*** Opening RECORDS TO PROCESS ***
(** [_single_visible_input] of src/src/evidrun/runs/coordinator/prepare.py. *)
Definition single_visible_input (spec : RunSpec) : result (InputBinding * ContextPolicySpec) :=
  match visible_inputs spec, spec_context_policy spec with
  | [visible], Some policy => Ok (visible, policy)
  | _, _ => Raise (ValueError "admitted deterministic Run has unsupported Subject inputs")
  end.

(** [declared.model_copy(update={"source": reference})]. *)
Definition with_source (reference : ArtifactRef) (b : InputBinding) : InputBinding :=
  MkInputBinding (ib_id b) (ib_role b) reference (ib_visibility b) (ib_mount_access b) (ib_mount_name b).

(** ** The validator and the resolution *)

Definition validate_spec (catalog : AdapterCatalog) (spec : RunSpec) : result (list AdmissionIssue) :=
  match find_subject catalog (inv_runner_ref (spec_agent_inventory spec)) with
  | None => Ok [catalog_issue "runner_adapter" "the admitted runner has no exact executable adapter"]
  | Some subject =>
      shared ← check_shared_spec catalog spec;
      Ok (shared
          ++ match subject with
             | ScriptedSubject => check_scripted_spec spec
             | ReadAgentSubject real => check_real_spec real spec
             end
          ++ check_evaluator_resolution spec)
  end.

(** [self.admission_service().admit(spec, trust)]; the validator runs after the checks of the
    declared envelope, and its error is the caller's. *)
Definition catalog_admit (catalog : AdapterCatalog) (now : instant) (spec : RunSpec)
    (trust : ExecutionTrustRecord) : result AdmissionRecord :=
  let issues := validate_spec catalog spec in
  record ← admit_run_spec (capability_envelope catalog)
    [λ _, match issues with Ok l => l | Raise _ => [] end] now spec trust;
  issues;;
  Ok record.

Definition assert_provider_resolution (admission : AdmissionRecord) (real : RealSubject) : result unit :=
  let resolved := adm_resolved_inventory admission in
  let drifted := ValueError "admitted provider or tool resolution drifted from the active catalog" in
  raise_when (ri_provider_profile_id resolved !=b Some (pp_id (rl_profile real))
      || ri_provider_profile_digest resolved !=b Some (profile_digest real)
      || ri_provider_model resolved !=b Some (pp_model (rl_profile real))
      || ri_provider_reasoning_effort resolved !=b Some (pp_reasoning_effort (rl_profile real))
      || ri_provider_adapter resolved !=b Some PROVIDER_ADAPTER) drifted;;
  match ri_capabilities resolved with
  | [capability] =>
      raise_when (rc_status capability !=b Resolved
          || rc_resolved_ref capability !=b Some READ_TOOL_REF) drifted
  | _ => Raise drifted
  end.

Definition subject_for (catalog : AdapterCatalog) (spec : RunSpec) (admission : AdmissionRecord)
    : result SubjectAdapter :=
  let unresolved := ValueError "admitted runner cannot be resolved by the active catalog" in
  subject ← require (find_subject catalog (inv_runner_ref (spec_agent_inventory spec))) unresolved;
  raise_when (ri_runner_ref (adm_resolved_inventory admission) !=b adapter_ref subject
      || adm_run_spec_digest admission !=b spec_digest spec
      || adm_decision admission !=b AdmissionAdmitted) unresolved;;
  match subject with
  | ReadAgentSubject real => assert_provider_resolution admission real
  | ScriptedSubject => Ok tt
  end;;
  Ok subject.

Definition evaluator_for (spec : RunSpec) : result EvaluatorAdapter :=
  require (find_first (λ e, evaluator_supports e spec) [CauseGrader; ReadAnswerGrader])
    (ValueError "EvaluationPlan cannot be resolved by the active catalog").
End catalog.

(** ** An admitted RunSpec can be executed *)

Lemma index_by_lookup {K A} `{Countable K} (key : A → K) items k x :
  index_by key items !! k = Some x → x ∈ items ∧ key x = k.
Proof.
  unfold index_by. induction items as [|y items IH] using rev_ind; cbn; [done|].
  rewrite foldl_app. cbn. destruct (decide (key y = k)) as [<-|Hne].
  - rewrite lookup_insert. case_decide; [|done]. intros [= <-]. split; [set_solver|done].
  - rewrite lookup_insert_ne by done. intros [? ?]%IH. split; [set_solver|done].
Qed.

Lemma capability_ref_eq (r q : CapabilityDescriptorRef) :
  capability_key r = capability_key q → cap_digest r = cap_digest q → r = q.
Proof. destruct r, q. unfold capability_key; cbn. naive_solver. Qed.

Lemma issue_when_blocking b i : ai_blocking i = true → Forall (λ j, ai_blocking j = true) (issue_when b i).
Proof. intros Hi. destruct b; repeat constructor. done. Qed.

Lemma issue_when_nil b i : issue_when b i = [] ↔ b = false.
Proof. by destruct b. Qed.

Section executable.
Context `{PyRuntime}.
Implicit Types (catalog : AdapterCatalog) (spec : RunSpec) (trust : ExecutionTrustRecord).

Ltac blocking := repeat first [apply Forall_app_2 | apply issue_when_blocking; reflexivity].

Lemma validate_spec_blocking catalog spec l :
  validate_spec catalog spec = Ok l → Forall (λ i, ai_blocking i = true) l.
Proof.
  unfold validate_spec. destruct (find_subject _ _) as [subject|]; [|intros [= <-]; by repeat constructor].
  intros (shared & Hs & E)%bind_ok. injection E as <-. apply Forall_app_2; [|apply Forall_app_2].
  - unfold check_shared_spec in Hs. apply bind_ok in Hs as (input & Hi & E). injection E as <-. blocking.
    unfold check_subject_input in Hi. repeat case_match; simplify_eq; by repeat constructor.
  - destruct subject; unfold check_scripted_spec, check_real_spec; blocking.
  - unfold check_evaluator_resolution. blocking.
Qed.

(** The fields of the record that the catalog compares again. *)
Lemma admit_inventory envelope validators now spec trust record :
  admit_run_spec envelope validators now spec trust = Ok record →
  ri_runner_ref (adm_resolved_inventory record)
    = default (inv_runner_ref (spec_agent_inventory spec)) (check_runner spec envelope).1
  ∧ ri_provider_profile_id (adm_resolved_inventory record) = rp_profile_id (check_provider spec envelope).1
  ∧ ri_provider_profile_digest (adm_resolved_inventory record) = rp_profile_digest (check_provider spec envelope).1
  ∧ ri_provider_model (adm_resolved_inventory record) = rp_model (check_provider spec envelope).1
  ∧ ri_provider_reasoning_effort (adm_resolved_inventory record)
    = rp_reasoning_effort (check_provider spec envelope).1
  ∧ ri_provider_adapter (adm_resolved_inventory record) = rp_adapter (check_provider spec envelope).1.
Proof.
  unfold admit_run_spec. destruct (check_runner spec envelope) as [runner rf].
  destruct (check_provider spec envelope) as [provider pf].
  intros ([resolved cf] & _ & E)%bind_ok. destruct (check_runtime_capabilities spec envelope) as [rc rtf].
  destruct (resolve_workspace spec envelope) as [ws wf].
  destruct (check_interaction spec envelope) as [it itf].
  destruct (check_subject_disclosure spec) as [dis df].
  apply bind_ok in E as (tf & _ & E). apply bind_ok in E as (ef & _ & E). cbn zeta in E.
  apply bind_ok in E as (u1 & _ & E). apply bind_ok in E as (u2 & _ & E).
  assert (Er : ∀ x y : AdmissionRecord, Ok x = Ok y → x = y) by (by intros x y [= ->]).
  apply Er in E. rewrite <- E. clear. split_and!; reflexivity.
Qed.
*** Closing RECORDS TO PROCESS ***
▶ _WORK TO COMPLETE_
Copy the lines of the data above exactly as written, beginning with the line containing "ri_provider_reasoning_effort (adm_resolved_inventory record)" and ending with the line containing "destruct (check_interaction spec", and leave out all other lines.

▶ _RESPONSE TO THE TASK_
  ∧ ri_provider_reasoning_effort (adm_resolved_inventory record)
    = rp_reasoning_effort (check_provider spec envelope).1
  ∧ ri_provider_adapter (adm_resolved_inventory record) = rp_adapter (check_provider spec envelope).1.
Proof.
  unfold admit_run_spec. destruct (check_runner spec envelope) as [runner rf].
  destruct (check_provider spec envelope) as [provider pf].
  intros ([resolved cf] & _ & E)%bind_ok. destruct (check_runtime_capabilities spec envelope) as [rc rtf].
  destruct (resolve_workspace spec envelope) as [ws wf].
  destruct (check_interaction spec envelope) as [it itf].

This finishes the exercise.